The last week that the percentage of auctions across New Zealand was this low, was week commencing 15 January 2018 - typically the quietest time of the year with a significant portion of the country still on holiday.

“As some of our other indicators start to pick up and consumers start to feel that things are returning to ‘normal’, we would expect the number of auctions to pick up over the coming weeks. Already, anecdotal reports suggest that auction room activity is starting to pick up and that properties are selling under the hammer,” says Norwell.

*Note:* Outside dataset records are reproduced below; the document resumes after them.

(* ===== verification/Startup.v ===== *)
(** * The agent programs, from the command line to the running agent

    Models the two [main] functions of the agents up to the moment they wait for
    a signal, [src/cmd/agent.go] and [src/cmd/agent/main.go] with its helpers
    [setupLogging], [setupTelemetry], [setupLogReader], [setupLogSender], and
    what they do to telemetry when they return.  A start-up is a program in a
    small monad: it has the state [boot] (what has been started so far) and may
    leave the process, with [os.Exit] (flag errors, [logger.Fatal]) or a panic.
    A running program is an agent of [Agent] over the readers of [Readers]. *)
From S2P Require Import Prelude GoStrings Host GoFlag Config Tls MapRange Telemetry Auth Encryption Slices Sender SenderSystem LogReader FileReader ReaderFactory Readers Health Agent.

(** ** Flags and logging *)

(** The flags both programs declare. *)
Definition agent_flags : flags :=
  {[ "config" := FString "config.yaml"; "metrics-addr" := FString ":8080";
     "log-level" := FString "info"; "log-format" := FString "json" ]}.

Inductive zap_level := DebugLevel | InfoLevel | WarnLevel | ErrorLevel.

#[global] Instance zap_level_eq_dec : EqDecision zap_level.
Proof. solve_decision. Defined.

(** The [switch] on the log level, the same in the three programs. *)
Definition zapLevel (logLevel : string) : zap_level :=
  if bool_decide (logLevel = "debug") then DebugLevel
  else if bool_decide (logLevel = "info") then InfoLevel
  else if bool_decide (logLevel = "warn") then WarnLevel
  else if bool_decide (logLevel = "error") then ErrorLevel
  else InfoLevel.

(** [zapcore.EncoderConfig] as far as it is set, and the logger. *)
Record encoder_config := mkEncoderConfig { development : bool; TimeKey : string; iso8601 : bool }.
Record zap_logger := mkLogger { log_level : zap_level; console : bool; encoder : encoder_config }.

(** [setupLogging] *)
Definition setupLogging (logLevel logFormat : string) : zap_logger :=
  let console := bool_decide (logFormat = "console") in
  mkLogger (zapLevel logLevel) console (mkEncoderConfig console "timestamp" true).

(** ** The surroundings and the state of a start-up *)

Record env := mkEnv {
  e_kube : kube;
  e_table : N -> N;                       (* Unicode's lower-case table *)
  e_ciphers : ciphers;
  e_host : host;
  e_unmarshal : bytes -> result Config.t;
  e_now : Z;
  e_sdk : otel_sdk;
  e_order : map_order string;
  e_readers : surroundings;
}.

(** What a running program consists of.  [line_ctx] is the context a line is
    forwarded with; [init_span] the tracer of the span of [cmd/agent.go]. *)
Record program (O : oauth2) (P : pki) := mkProgram {
  pr_config : Config.t;
  pr_logger : zap_logger;
  pr_health : HealthServer O;
  pr_agent : agent any_world O P;
  pr_manager : option TelemetryManager;
  pr_cleanup : option (option nat);       (* [None]: the variable is nil *)
  pr_init_span : option trace_Tracer;
}.
Arguments mkProgram {O P}.
Arguments pr_config {O P}.
Arguments pr_logger {O P}.
Arguments pr_health {O P}.
Arguments pr_agent {O P}.
Arguments pr_manager {O P}.
Arguments pr_cleanup {O P}.
Arguments pr_init_span {O P}.

(** What has been started: the telemetry providers, the health server, the
    reader's goroutine, the sender's. *)
Record boot := mkBoot {
  b_otel : otel;
  b_serving : bool;
  b_reading : bool;
  b_sending : bool;
}.

Definition boot_init : boot := mkBoot otel_init false false false.

Inductive outcome (A : Type) :=
| Running (a : A) (s : boot)
| Exited (code : Z) (s : boot)
| Crashed (msg : string) (s : boot).
Arguments Running {A}.
Arguments Exited {A}.
Arguments Crashed {A}.

Definition M (A : Type) : Type := boot -> outcome A.

#[global] Instance M_ret : MRet M := fun A a s => Running a s.
#[global] Instance M_bind : MBind M := fun A B k m s =>
  match m s with
  | Running a s => k a s
  | Exited c s => Exited c s
  | Crashed p s => Crashed p s
  end.

(** [if err != nil { logger.Fatal(...) }], that is [os.Exit(1)]. *)
Definition fatal {A} (r : result A) : M A := fun s =>
  match r with
  | Ok a => Running a s
  | Err _ => Exited 1 s
  | Panic p => Crashed p s
  end.

(** [flag.Parse()] *)
Definition parse_flags (fs : flags) (args : list string) : M flags := fun s =>
  match Parse fs args with
  | Parsed fs _ => Running fs s
  | Exits code => Exited code s
  end.

Definition serving : M unit := fun s => Running tt (mkBoot (b_otel s) true (b_reading s) (b_sending s)).
Definition reading : M unit := fun s => Running tt (mkBoot (b_otel s) (b_serving s) true (b_sending s)).
Definition sending : M unit := fun s => Running tt (mkBoot (b_otel s) (b_serving s) (b_reading s) true).
Definition on_otel {A} (f : otel -> otel * A) : M A := fun s =>
  let '(o, a) := f (b_otel s) in Running a (mkBoot o (b_serving s) (b_reading s) (b_sending s)).

(** ** Telemetry *)

(** The two configurations both programs derive from theirs. *)
Definition telConfig (c : TelemetryConfig.t) : TelConfig.t := {|
  TelConfig.ServiceName := TelemetryConfig.ServiceName c;
  TelConfig.ServiceVersion := TelemetryConfig.ServiceVersion c;
  TelConfig.ExporterType := TelemetryConfig.ExporterType c;
  TelConfig.ExporterEndpoint := TelemetryConfig.ExporterEndpoint c;
  TelConfig.ExporterTimeout := 30 * Second;
  TelConfig.SamplingRate := TelemetryConfig.SamplingRate c;
  TelConfig.PropagateContexts := true;
  TelConfig.Attributes := TelemetryConfig.Attributes c;
  TelConfig.DisableTelemetry := negb (TelemetryConfig.Enabled c);
|}.

Definition obsConfig (c : TelemetryConfig.t) : ObsConfig.t := {|
  ObsConfig.Enabled := TelemetryConfig.Enabled c;
  ObsConfig.ServiceName := TelemetryConfig.ServiceName c;
  ObsConfig.ServiceVersion := TelemetryConfig.ServiceVersion c;
  ObsConfig.ExporterType := TelemetryConfig.ExporterType c;
  ObsConfig.Endpoint := TelemetryConfig.ExporterEndpoint c;
  ObsConfig.Headers := TelemetryConfig.Attributes c;
  ObsConfig.SamplingRate := TelemetryConfig.SamplingRate c;
  ObsConfig.BatchTimeout := 5 * Second;
  ObsConfig.MaxExportBatchSize := 512;
  ObsConfig.MaxQueueSize := 2048;
|}.

Abbreviation telemetry := (option TelemetryManager * option (option nat))%type.

(** [cmd/agent.go]: an error of [Setup] leaves [telemetryCleanup] nil and the
    manager is started anyway; its error is only logged. *)
Definition agent_telemetry (E : env) (c : TelemetryConfig.t) (o : otel) : otel * telemetry :=
  if TelemetryConfig.Enabled c then
    let '(o, r) := Setup (e_sdk E) (e_order E) (telConfig c) o in
    let cleanup := match r with Ok cl => Some cl | _ => None end in
    let '(m, o, _) := Manager_Start (e_sdk E) (NewTelemetryManager (obsConfig c)) o in
    (o, (Some m, cleanup))
  else (o, (None, None)).

(** [setupTelemetry] of [cmd/agent/main.go]: after an error of [Setup] there is
    no manager. *)
Definition setupTelemetry (E : env) (c : TelemetryConfig.t) (o : otel) : otel * telemetry :=
  let '(o, r) := Setup (e_sdk E) (e_order E) (telConfig c) o in
  match r with
  | Ok cl =>
      let '(m, o, _) := Manager_Start (e_sdk E) (NewTelemetryManager (obsConfig c)) o in
      (o, (Some m, Some cl))
  | _ => (o, (None, Some None))
  end.

Definition main_telemetry (E : env) (c : TelemetryConfig.t) (o : otel) : otel * telemetry :=
  if TelemetryConfig.Enabled c then setupTelemetry E c o else (o, (None, None)).

(** ** Reader and sender *)

(** [key=value] for every entry, in the order of the iteration. *)
Definition selector (order : map_order string) (m : gmap string string) : string :=
  if (0 <? size m)%nat then Join (map (fun kv => kv.1 +:+ "=" +:+ kv.2) (range order m)) "," else "".

(** The source configuration of [cmd/agent.go], for a parsed source type. *)
Definition agent_source_config (E : env) (cfg : Config.t) (sourceType : string) : LogSourceConfig.t := {|
  LogSourceConfig.Type_ := sourceType;
  LogSourceConfig.Path := Config.LogPath cfg;
  LogSourceConfig.Namespace := Config.Namespace cfg;
  LogSourceConfig.PodName := Config.PodName cfg;
  LogSourceConfig.ContainerName := Config.ContainerName cfg;
  LogSourceConfig.PodSelector := selector (e_order E) (Config.PodSelector cfg);
  LogSourceConfig.NamespaceSelector := selector (e_order E) (Config.NamespaceSelector cfg);
  LogSourceConfig.WindowsEventLogName := Config.WindowsEventLogName cfg;
  LogSourceConfig.WindowsEventLogLevel := Config.WindowsEventLogLevel cfg;
  LogSourceConfig.MacOSLogQuery := Config.MacOSLogQuery cfg;
|}.

(** The reader of [cmd/agent.go]. *)
Definition agent_reader (E : env) (cfg : Config.t) : result (log_reader (e_kube E)) :=
  if negb (String.eqb (Config.LogSourceType cfg) "") then
    sourceType ← ParseSourceType (e_table E) (Config.LogSourceType cfg);
    NewReader (e_kube E) (e_host E) (agent_source_config E cfg sourceType)
  else Ok (FileLogReader (Config.LogPath cfg)).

“Part of the recovery of the housing market will come down to how people feel about buying and selling real estate, particularly by auction, how employment levels track over the coming months and whether people can get finance approval in order to bid at auction,” she continues.

New listings showing early signs of growth

April saw just over 1,500 new properties listed for sale across New Zealand which is less than the number of listings we would normally expect to come to market in a week. Looking at the data shows us that in the last week of March, Kiwis were becoming increasingly concerned about COVID-19 with listings from the previous week more than halved (from 3,030 to 1,346 for the last week of March).

New listings for the first week of April were around one-third lower than the last week of March (from 1,346 to 482), steadily falling to a low of just 242 new listings in the third week of April.

“With access to some early May data, we can see that the number of new listings coming to the market has shown some early signs of recovery. Whether this is just an initial surge with people wanting a new house after being in lockdown for four weeks or signs of a recovery, this is a metric that will be watched very closely in the coming weeks,” concludes Norwell.